[ EXPOSITIONS ]

 

 

CLAUSTRATION / Alain Sabatier

 

 

Les photographies couleur présentées dans cette exposition ont été réalisées en 1965. Elles ont été projetées en 1967 à la Columbia University et au Museum of Modern Art de New York dans une séance fondatrice organisée par John Szarkowski, intitulée « Recent Color ».

Comme l’a souligné Nathalie Boulouch en 2007 dans son article intitulé Les passeurs de couleur (Études photographiques n° 21) « la couleur a toujours été l’invitée indésirable de la photographie ».

En effet dans les années 60, la référence en matière d’art photographique est le noir et blanc. Il faut attendre 1976 et l’exposition de William Eggleston au MoMA pour que la photographie couleur commence dans sa dimension artistique à être véritablement valorisée à la hauteur du noir et blanc.
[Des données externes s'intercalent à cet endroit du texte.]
Lemma splice_0_all bs (l : list Z) : length bs = length l -> splice 0 bs l = bs.
Proof. intros H. unfold splice. rewrite take_0, drop_ge by lia. simpl. by rewrite app_nil_r. Qed.

(** *** xor on buffers *)

Lemma xor_comm (a b : list Z) : a ⊕ b = b ⊕ a.
Proof.
  revert b. induction a as [|x a IH]; intros [|y b]; try done.
  unfold xor_bytes in *. simpl. rewrite Z.lxor_comm. f_equal. apply IH.
Qed.

Lemma xor_cancel (k d : list Z) : (length d <= length k)%nat -> k ⊕ (k ⊕ d) = d.
Proof.
  revert d. induction k as [|x k IH]; intros [|y d]; simpl; try done; [lia|].
  intros. unfold xor_bytes in *. simpl. rewrite lxor_cancel_l. f_equal. apply IH. lia.
Qed.

Lemma xor_app a1 a2 b1 b2 : length a1 = length b1 -> (a1 ++ a2) ⊕ (b1 ++ b2) = (a1 ⊕ b1) ++ (a2 ⊕ b2).
Proof. intros. unfold xor_bytes. by rewrite zip_with_app. Qed.

Lemma xor_take n (a b : list Z) : take n (a ⊕ b) = take n a ⊕ take n b.
Proof. unfold xor_bytes. by rewrite zip_with_take. Qed.

Lemma xor_nil_r (a : list Z) : a ⊕ [] = [].
Proof. by destruct a. Qed.

(** Only as much of the key stream as there is data matters. *)
Lemma xor_take_l n (a b : list Z) : (length b <= n)%nat -> take n a ⊕ b = a ⊕ b.
Proof.
  revert n b. induction a as [|x a IH]; intros [|n] [|y b]; simpl; try done; [lia|].
  intros. unfold xor_bytes in *. simpl. f_equal. apply IH. lia.
Qed.

Lemma xor_zeros_r l k : (length l <= k)%nat -> l ⊕ replicate k 0 = l.
Proof.
  revert k. induction l as [|x l IH]; intros [|k] Hk; try done; [simpl in Hk; lia|].
  unfold xor_bytes in *. simpl. rewrite Z.lxor_0_r. f_equal. apply IH. simpl in Hk. lia.
Qed.

(** *** Endianness *)

Lemma be_val_acc l acc : foldl (fun a b => a * 256 + b) acc l = acc * 256 ^ Z.of_nat (length l) + be_val l.
Proof.
  unfold be_val. revert acc. induction l as [|b l IH]; intros acc; simpl; [lia|].
  rewrite IH, (IH (0 * 256 + b)).
  replace (Z.of_nat (S (length l))) with (Z.of_nat (length l) + 1) by lia.
  rewrite Z.pow_add_r by lia. lia.
Qed.

Lemma be_val_app a b : be_val (a ++ b) = be_val a * 256 ^ Z.of_nat (length b) + be_val b.
Proof. unfold be_val at 1. rewrite foldl_app, be_val_acc. done. Qed.

Lemma be_val_cons b l : be_val (b :: l) = b * 256 ^ Z.of_nat (length l) + be_val l.
Proof. unfold be_val at 1. simpl. rewrite be_val_acc. done. Qed.

Lemma be_val_bound l : bytes l -> 0 <= be_val l < 256 ^ Z.of_nat (length l).
Proof.
  induction l as [|b l IH]; intros Hl; [done|].
  inversion_clear Hl as [|? ? Hb Hl']. specialize (IH Hl').
  rewrite be_val_cons. simpl length.
  replace (Z.of_nat (S (length l))) with (Z.of_nat (length l) + 1) by lia.
  rewrite Z.pow_add_r by lia. unfold is_byte in Hb. nia.
Qed.

Lemma le_val_bound l : bytes l -> 0 <= le_val l < 256 ^ Z.of_nat (length l).
Proof.
  induction l as [|b l IH]; intros Hl; simpl le_val; [simpl; lia|].
  inversion_clear Hl as [|? ? Hb Hl']. specialize (IH Hl'). simpl length.
  replace (Z.of_nat (S (length l))) with (Z.of_nat (length l) + 1) by lia.
  rewrite Z.pow_add_r by lia. unfold is_byte in Hb. nia.
Qed.

(** The [n] low-order bytes of [v], most significant first. *)
Fixpoint be_bytes (n : nat) (v : Z) : list Z :=
  match n with
  | O => []
  | S n' => u8 (v `div` 256 ^ Z.of_nat n') :: be_bytes n' v
  end.

Lemma be_bytes_length n v : length (be_bytes n v) = n.
Proof. induction n; simpl; congruence. Qed.

Lemma be_bytes_bytes n v : bytes (be_bytes n v).
Proof. induction n; simpl; auto with zw. Qed.

Lemma pow256_pos n : 0 < 256 ^ Z.of_nat n.
Proof. apply Z.pow_pos_nonneg; lia. Qed.

Lemma pow256_succ n : 256 ^ Z.of_nat (S n) = 256 * 256 ^ Z.of_nat n.
Proof. rewrite Nat2Z.inj_succ, Z.pow_succ_r; lia. Qed.

Lemma be_val_be_bytes n v : be_val (be_bytes n v) = v `mod` 256 ^ Z.of_nat n.
Proof.
  induction n as [|n IH]; [by rewrite Z.mod_1_r|].
  simpl. rewrite be_val_cons, be_bytes_length, IH, pow256_succ, (Z.mul_comm 256).
  pose proof (pow256_pos n). rewrite Z.rem_mul_r by lia. unfold u8. lia.
Qed.

Lemma be_val_inj a b : length a = length b -> bytes a -> bytes b -> be_val a = be_val b -> a = b.
Proof.
  revert b. induction a as [|x a IH]; intros [|y b] Hl Ha Hb; try discriminate; [done|].
  apply bytes_cons_inv in Ha as [? Ha], Hb as [? Hb]. injection Hl as Hl.
  rewrite !be_val_cons, Hl. intros E.
  pose proof (be_val_bound a Ha). pose proof (be_val_bound b Hb). rewrite Hl in *.
  assert (x = y) as -> by nia. f_equal. apply IH; auto. lia.
Qed.

Lemma be_bytes_val l : bytes l -> be_bytes (length l) (be_val l) = l.
Proof.
  intros H. apply be_val_inj; auto using be_bytes_length, be_bytes_bytes.
  rewrite be_val_be_bytes. apply Z.mod_small, be_val_bound, H.
Qed.

(** xor distributes over the concatenation of a high and a low part. *)
Lemma lxor_split k a b c d :
  0 <= k -> 0 <= c < 2 ^ k -> 0 <= d < 2 ^ k ->
  Z.lxor (a * 2 ^ k + c) (b * 2 ^ k + d) = Z.lxor a b * 2 ^ k + Z.lxor c d.
Proof.
  intros Hk Hc Hd.
  assert (Hj : forall a c, 0 <= c < 2 ^ k -> a * 2 ^ k + c = Z.lxor (Z.shiftl a k) c).
  { intros u w Hw. rewrite <- Z.shiftl_mul_pow2 by lia. apply Z.add_nocarry_lxor.
    apply Z.bits_inj'. intros n Hn. rewrite Z.land_spec, Z.bits_0, Z.shiftl_spec by lia.
    destruct (Z.ltb_spec n k); [rewrite Z.testbit_neg_r by lia; done|].
    rewrite <- (Z.mod_small w (2 ^ k)), Z.mod_pow2_bits_high by lia. apply andb_false_r. }
  rewrite !Hj by (auto using lxor_bound). rewrite Z.shiftl_lxor. xor_solve.
Qed.

Lemma be_val_xor a b :
  length a = length b -> bytes a -> bytes b -> be_val (a ⊕ b) = Z.lxor (be_val a) (be_val b).
Proof.
  revert b. induction a as [|x a IH]; intros [|y b] Hl Ha Hb; try discriminate; [done|].
  apply bytes_cons_inv in Ha as [? Ha], Hb as [? Hb]. injection Hl as Hl.
  change ((x :: a) ⊕ (y :: b)) with (Z.lxor x y :: a ⊕ b).
  rewrite !be_val_cons, IH, length_xor_same, <- Hl by done.
  pose proof (be_val_bound a Ha). pose proof (be_val_bound b Hb). rewrite <- Hl in *.
  change 256 with (2 ^ 8) in *. rewrite <- Z.pow_mul_r in * by lia.
  by rewrite lxor_split by lia.
Qed.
Une dizaine d’années sépare ainsi la projection d’Alain Sabatier et l’exposition d’Eggleston dans ce même musée. Le travail d’Alain Sabatier, bien que légitimé devant un grand public grâce à la reconnaissance immédiate du directeur du département de la Photographie, était précurseur mais fugace par le fait même de la projection.
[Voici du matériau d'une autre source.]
(* ===== verification/Drbg.v ===== *)
(** * The CTR_DRBG, the nonce generator and the key derivation
    (libs2/crypto/ctr_drbg/ctr_drbg.c, nextnonce/nextnonce.c, kderiv/kderiv.c)

    [CtrDrbg] is the AES-128 CTR_DRBG of NIST SP 800-90A without derivation function; [NextNonce]
    the generator of the SPAN nonces, seeded from the entropy inputs of the two nodes; [Kderiv] the
    expansion of a network key into the CCM key, the personalization string and the MPAN key. *)
From S2P Require Import Prelude Aes Cmac.

Module CtrDrbg.

Definition OUTLEN : nat := 16.
Definition KEYLEN : nat := 16.
Definition SEEDLEN : nat := OUTLEN + KEYLEN.
Definition RANDLEN : nat := 16.

Record CTR_DRBG_CTX := mkCtx { df : Z; v : list Z; k : list Z }.

#[global] Instance ctx_eq_dec : EqDecision CTR_DRBG_CTX.
Proof. solve_decision. Defined.

Section CtrDrbg.
Context {C : BlockCipher}.

(** [while (size--) { data[size]++; if (data[size]) break; }]: the fold runs from the last byte to
    the first, the flag says that the loop has not been left. *)
Definition AES_CTR_DRBG_Increment (data : list Z) : list Z :=
  fst (foldr (fun b '(out, running) =>
                if running : bool then (u8 (b + 1) :: out, u8 (b + 1) =? 0) else (b :: out, false))
         ([], true) data).

(** The loop of the update: [n] output blocks appended to [tmp], and the advanced counter. *)
Fixpoint update_loop (n : nat) (k v tmp : list Z) : list Z * list Z :=
  match n with
  | O => (tmp, v)
  | S n' =>
      let v := AES_CTR_DRBG_Increment v in
      update_loop n' k v (tmp ++ block_encrypt v k)
  end.

Definition AES_CTR_DRBG_Update (ctx : CTR_DRBG_CTX) (data : list Z) : CTR_DRBG_CTX :=
  let '(tmp, v') := update_loop (SEEDLEN / OUTLEN) (k ctx) (v ctx) [] in
  let tmp := tmp ⊕ data in
  {| df := df ctx; k := take KEYLEN tmp; v := sub KEYLEN OUTLEN tmp |}.

Definition AES_CTR_DRBG_Reseed (ctx : CTR_DRBG_CTX) (seed : list Z) : CTR_DRBG_CTX :=
  AES_CTR_DRBG_Update ctx seed.

(** The context and the entropy buffer, which the personalization string is xored onto. *)
Definition AES_CTR_DRBG_Instantiate (entropy personal : list Z) : CTR_DRBG_CTX * list Z :=
  let entropy := take SEEDLEN entropy ⊕ take SEEDLEN personal in
  let ctx := {| k := replicate KEYLEN 0; v := replicate OUTLEN 0; df := 0 |} in
  (AES_CTR_DRBG_Reseed ctx entropy, entropy).

(** The loop [while (size)] of the generate function; [fuel] bounds its iterations. *)
Fixpoint generate_loop (fuel size : nat) (k v rand : list Z) : list Z * list Z :=
  match fuel, size with
  | S fuel', S _ =>
      let v := AES_CTR_DRBG_Increment v in
      let data := block_encrypt v k in
      let copy := if Nat.ltb size OUTLEN then size else OUTLEN in
      generate_loop fuel' (size - copy) k v (rand ++ take copy data)
  | _, _ => (rand, v)
  end.

Definition AES_CTR_DRBG_Generate (ctx : CTR_DRBG_CTX) : list Z * CTR_DRBG_CTX :=
  let '(rand, v') := generate_loop RANDLEN RANDLEN (k ctx) (v ctx) [] in
  (rand, AES_CTR_DRBG_Update {| df := df ctx; v := v'; k := k ctx |} (replicate SEEDLEN 0)).

(** ** The reference: SP 800-90A, section 10.2.1, on the counter as a 128-bit number *)

(** Output block for the counter value [c]. *)
Definition out_block (k : list Z) (c : Z) : list Z := block_encrypt (be_bytes 16 c) k.

Definition drbg_update (f : Z) (k : list Z) (V : Z) (data : list Z) : CTR_DRBG_CTX :=
  let temp := (out_block k (V + 1) ++ out_block k (V + 2)) ⊕ data in
  {| df := f; k := take 16 temp; v := drop 16 temp |}.

Definition drbg_instantiate (entropy personal : list Z) : CTR_DRBG_CTX :=
  drbg_update 0 (replicate 16 0) 0 (entropy ⊕ personal).

(** ** Invariant *)

Definition drbg_ok (ctx : CTR_DRBG_CTX) : Prop :=
  is_byte (df ctx) /\ length (v ctx) = 16%nat /\ length (k ctx) = 16%nat /\ bytes (v ctx) /\ bytes (k ctx).

#[global] Instance drbg_ok_dec ctx : Decision (drbg_ok ctx).
Proof. unfold drbg_ok. apply _. Defined.

Context {HC : BlockCipherOk C}.

(** The byte loop adds one to the big-endian number, and tells whether it carried out. *)
Lemma increment_carry l :
  bytes l ->
  let '(out, running) := foldr (fun b '(out, running) =>
     if running : bool then (u8 (b + 1) :: out, u8 (b + 1) =? 0) else (b :: out, false)) ([], true) l in
  length out = length l /\ bytes out /\
  be_val out + (if running : bool then 256 ^ Z.of_nat (length l) else 0) = be_val l + 1.
Proof.
  induction l as [|b l IH]; intros Hl; [done|].
  apply bytes_cons_inv in Hl as [Hb Hl]. cbn [foldr]. specialize (IH Hl).
  destruct (foldr _ _ l) as [out [|]]; destruct IH as (Hlen & Hout & IH).
  - split; [by simpl; rewrite Hlen|]. split; [auto with zw|].
    rewrite !be_val_cons, Hlen. cbn [length]. rewrite pow256_succ. unfold is_byte in Hb.
    destruct (decide (b = 255)) as [->|].
    + change (u8 (255 + 1)) with 0. change (0 =? 0) with true. lia.
    + rewrite u8_small by lia. destruct (Z.eqb_spec (b + 1) 0); [lia|]. lia.
  - split; [by simpl; rewrite Hlen|]. split; [auto with zw|].
    rewrite !be_val_cons, Hlen. lia.
Qed.

Lemma increment_spec l :
  bytes l -> AES_CTR_DRBG_Increment l = be_bytes (length l) (be_val l + 1).
Proof.
  intros Hl. pose proof (increment_carry l Hl) as H. unfold AES_CTR_DRBG_Increment.
  destruct (foldr _ _ l) as [out running]. destruct H as (Hlen & Hout & H). simpl.
  apply be_val_inj; rewrite ?be_bytes_length; auto using be_bytes_bytes.
  rewrite be_val_be_bytes. pose proof (be_val_bound out Hout) as Hb. rewrite Hlen in Hb.
  destruct running.
  - rewrite <- H. rewrite <- (Z.mul_1_l (256 ^ _)) at 1. rewrite Z.mod_add, Z.mod_small by lia. done.
  - rewrite Z.mod_small; lia.
Qed.

(** Counting on from an encoded number. *)
Lemma increment_be_bytes x : AES_CTR_DRBG_Increment (be_bytes 16 x) = be_bytes 16 (x + 1).
Proof.
  rewrite increment_spec, be_bytes_length by apply be_bytes_bytes.
  apply be_val_inj; rewrite ?be_bytes_length; auto using be_bytes_bytes.
  by rewrite !be_val_be_bytes, Zplus_mod_idemp_l.
Qed.

Lemma out_block_ok k c :
  length k = 16%nat -> bytes k -> length (out_block k c) = 16%nat /\ bytes (out_block k c).
Proof.
  intros. unfold out_block.
  split; [apply block_length|apply block_bytes]; auto using be_bytes_length, be_bytes_bytes.
Qed.

Lemma update_spec ctx V data :
  v ctx = be_bytes 16 V -> length (k ctx) = 16%nat -> bytes (k ctx) -> length data = 32%nat ->
  AES_CTR_DRBG_Update ctx data = drbg_update (df ctx) (k ctx) V data.
Proof.
  intros Hv Hk Hkb Hd. unfold AES_CTR_DRBG_Update, drbg_update. change (SEEDLEN / OUTLEN)%nat with 2%nat.
  cbn [update_loop]. rewrite Hv, !increment_be_bytes. cbn [app].
  replace (V + 1 + 1) with (V + 2) by lia. fold (out_block (k ctx) (V + 1)) (out_block (k ctx) (V + 2)).
  f_equal. unfold sub. apply take_ge.
  destruct (out_block_ok (k ctx) (V + 1)), (out_block_ok (k ctx) (V + 2)); [done..|].
  rewrite length_drop, length_xor, length_app. unfold KEYLEN, OUTLEN. lia.
Qed.

Lemma drbg_update_ok f k V data :
  is_byte f -> length k = 16%nat -> bytes k -> length data = 32%nat -> bytes data -> drbg_ok (drbg_update f k V data).
Proof.
  intros Hf Hk Hkb Hd Hdb. unfold drbg_update.
  destruct (out_block_ok k (V + 1)) as [L1 B1], (out_block_ok k (V + 2)) as [L2 B2]; [done..|].
  assert (bytes ((out_block k (V + 1) ++ out_block k (V + 2)) ⊕ data)).
  { apply bytes_xor; [by apply bytes_app|done]. }
  split; [done|]. cbn [CtrDrbg.k v df].
  rewrite length_drop, length_take, length_xor, length_app.
  split; [lia|]. split; [lia|]. auto with zw.
Qed.

(** One block is enough for RANDLEN = 16 bytes. *)
Lemma generate_loop_16 f k v :
  generate_loop (S f) 16 k v [] =
  (take 16 (block_encrypt (AES_CTR_DRBG_Increment v) k), AES_CTR_DRBG_Increment v).
Proof. by destruct f. Qed.

Lemma generate_spec ctx :
  drbg_ok ctx -> let V := be_val (v ctx) in
  AES_CTR_DRBG_Generate ctx =
  (out_block (k ctx) (V + 1), drbg_update (df ctx) (k ctx) (V + 1) (replicate 32 0)).
Proof.
  intros (Hdf & Hv & Hk & Hvb & Hkb) V. unfold AES_CTR_DRBG_Generate.
  unfold RANDLEN. rewrite (generate_loop_16 15).
  assert (HV : v ctx = be_bytes 16 V) by (unfold V; rewrite <- Hv; symmetry; by apply be_bytes_val).
  rewrite HV, increment_be_bytes. f_equal.
  - apply take_ge. destruct (out_block_ok (k ctx) (V + 1)) as [-> _]; done.
  - by rewrite (update_spec _ (V + 1)).
Qed.

(** The invariant is kept, and an output is a 16-byte block. *)
Lemma generate_ok ctx :
  drbg_ok ctx ->
  length (fst (AES_CTR_DRBG_Generate ctx)) = 16%nat /\ bytes (fst (AES_CTR_DRBG_Generate ctx)) /\
  drbg_ok (snd (AES_CTR_DRBG_Generate ctx)).
Proof.
  intros Hok. rewrite generate_spec by done. destruct Hok as (Hdf & Hv & Hk & Hvb & Hkb).
  destruct (out_block_ok (k ctx) (be_val (v ctx) + 1)); [done..|].
  split; [done|]. split; [done|]. apply drbg_update_ok; try done. by apply bytes_replicate.
Qed.

Lemma instantiate_spec entropy personal :
  length entropy = 32%nat -> length personal = 32%nat ->
  AES_CTR_DRBG_Instantiate entropy personal =
  (drbg_instantiate entropy personal, entropy ⊕ personal).
Proof.
  intros He Hp. unfold AES_CTR_DRBG_Instantiate, AES_CTR_DRBG_Reseed.
  rewrite !take_ge by (unfold SEEDLEN, OUTLEN, KEYLEN; lia).
  rewrite (update_spec _ 0); try done; [by apply bytes_replicate|]. rewrite length_xor. lia.
Qed.

Lemma drbg_instantiate_ok entropy personal :
  length entropy = 32%nat -> length personal = 32%nat -> bytes entropy -> bytes personal ->
  drbg_ok (drbg_instantiate entropy personal).
Proof.
  intros. apply drbg_update_ok; auto with zw. rewrite length_xor. lia.
Qed.

(** ** Properties *)

(** C38: the generate function is CTR_DRBG of SP 800-90A (no derivation function, no additional
    input): it returns the block of counter V+1 and leaves the key and counter blocks of V+2 and
    V+3, all counters modulo 2^128, and keeps the context well formed. *)
Theorem AES_CTR_DRBG_Generate_nist ctx :
  drbg_ok ctx -> let V := be_val (v ctx) in
  fst (AES_CTR_DRBG_Generate ctx) = out_block (k ctx) (V + 1) /\
  k (snd (AES_CTR_DRBG_Generate ctx)) = out_block (k ctx) (V + 2) /\
  v (snd (AES_CTR_DRBG_Generate ctx)) = out_block (k ctx) (V + 3) /\
  drbg_ok (snd (AES_CTR_DRBG_Generate ctx)).
Proof.
  intros Hok V. pose proof (generate_ok ctx Hok) as (_ & _ & Hok').
  rewrite generate_spec in * by done. destruct Hok as (Hdf & Hv & Hk & Hvb & Hkb).
  unfold V in *. cbn [fst snd drbg_update k v].
  replace (be_val (v ctx) + 1 + 1) with (be_val (v ctx) + 2) by lia.
  replace (be_val (v ctx) + 1 + 2) with (be_val (v ctx) + 3) by lia.
  destruct (out_block_ok (k ctx) (be_val (v ctx) + 2)) as [L1 _]; [done..|].
  destruct (out_block_ok (k ctx) (be_val (v ctx) + 3)) as [L2 _]; [done..|].
  rewrite xor_zeros_r by (rewrite length_app; lia).
  rewrite take_app_length', drop_app_length' by done. done.
Qed.
End CtrDrbg.

Definition zero_ctx : CTR_DRBG_CTX := {| df := 0; v := replicate 15 0 ++ [255]; k := replicate 16 0 |}.

Lemma AES_CTR_DRBG_Generate_nist_witness :
  fst (AES_CTR_DRBG_Generate zero_ctx) = out_block (k zero_ctx) (be_val (v zero_ctx) + 1) /\
  k (snd (AES_CTR_DRBG_Generate zero_ctx)) = out_block (k zero_ctx) (be_val (v zero_ctx) + 2) /\
  v (snd (AES_CTR_DRBG_Generate zero_ctx)) = out_block (k zero_ctx) (be_val (v zero_ctx) + 3) /\
  drbg_ok (snd (AES_CTR_DRBG_Generate zero_ctx)).
Proof. apply AES_CTR_DRBG_Generate_nist. apply (bool_decide_unpack _). vm_compute. exact I. Defined.
End CtrDrbg.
Une lacune de l’histoire de la photographie en couleur reste donc à combler quant à sa généalogie.

Certes, le choc de la couleur - ou son absence délibérée en nuances de gris colorés qui évitent le noir et blanc, les cadrages parfois ouverts ou totalement fermés, le jeu des espaces, les références lucides ou instinctives à l’art du XXe siècle («  Fence” de Paul Strand, “Porte-fenêtre à Collioures” de Matisse, “Au château Lacoste” de Toyen, etc) sont autant de questions esthétiques posées à la photographie. Questions travaillées à même les matériaux (portes, murs, fenêtres…) comme substrats enracinés dans une dimension ethnologique intérieurement vécue.

Il serait cependant stérile d’en faire une analyse strictement rationnelle, de décortiquer les images au scalpel pour comprendre quelles sont leurs significations. Il est plus enrichissant de nous réunir dans leur expression subjective. Il serait inadapté de mettre des mots sur ces images car le discours est toujours réducteur : l’image ne précède-t’elle pas indéfiniment le langage ? Laissons les images de Claustration pointer les archétypes enfouis au fond de nous-même et en libérer l’expression silencieuse et poétique.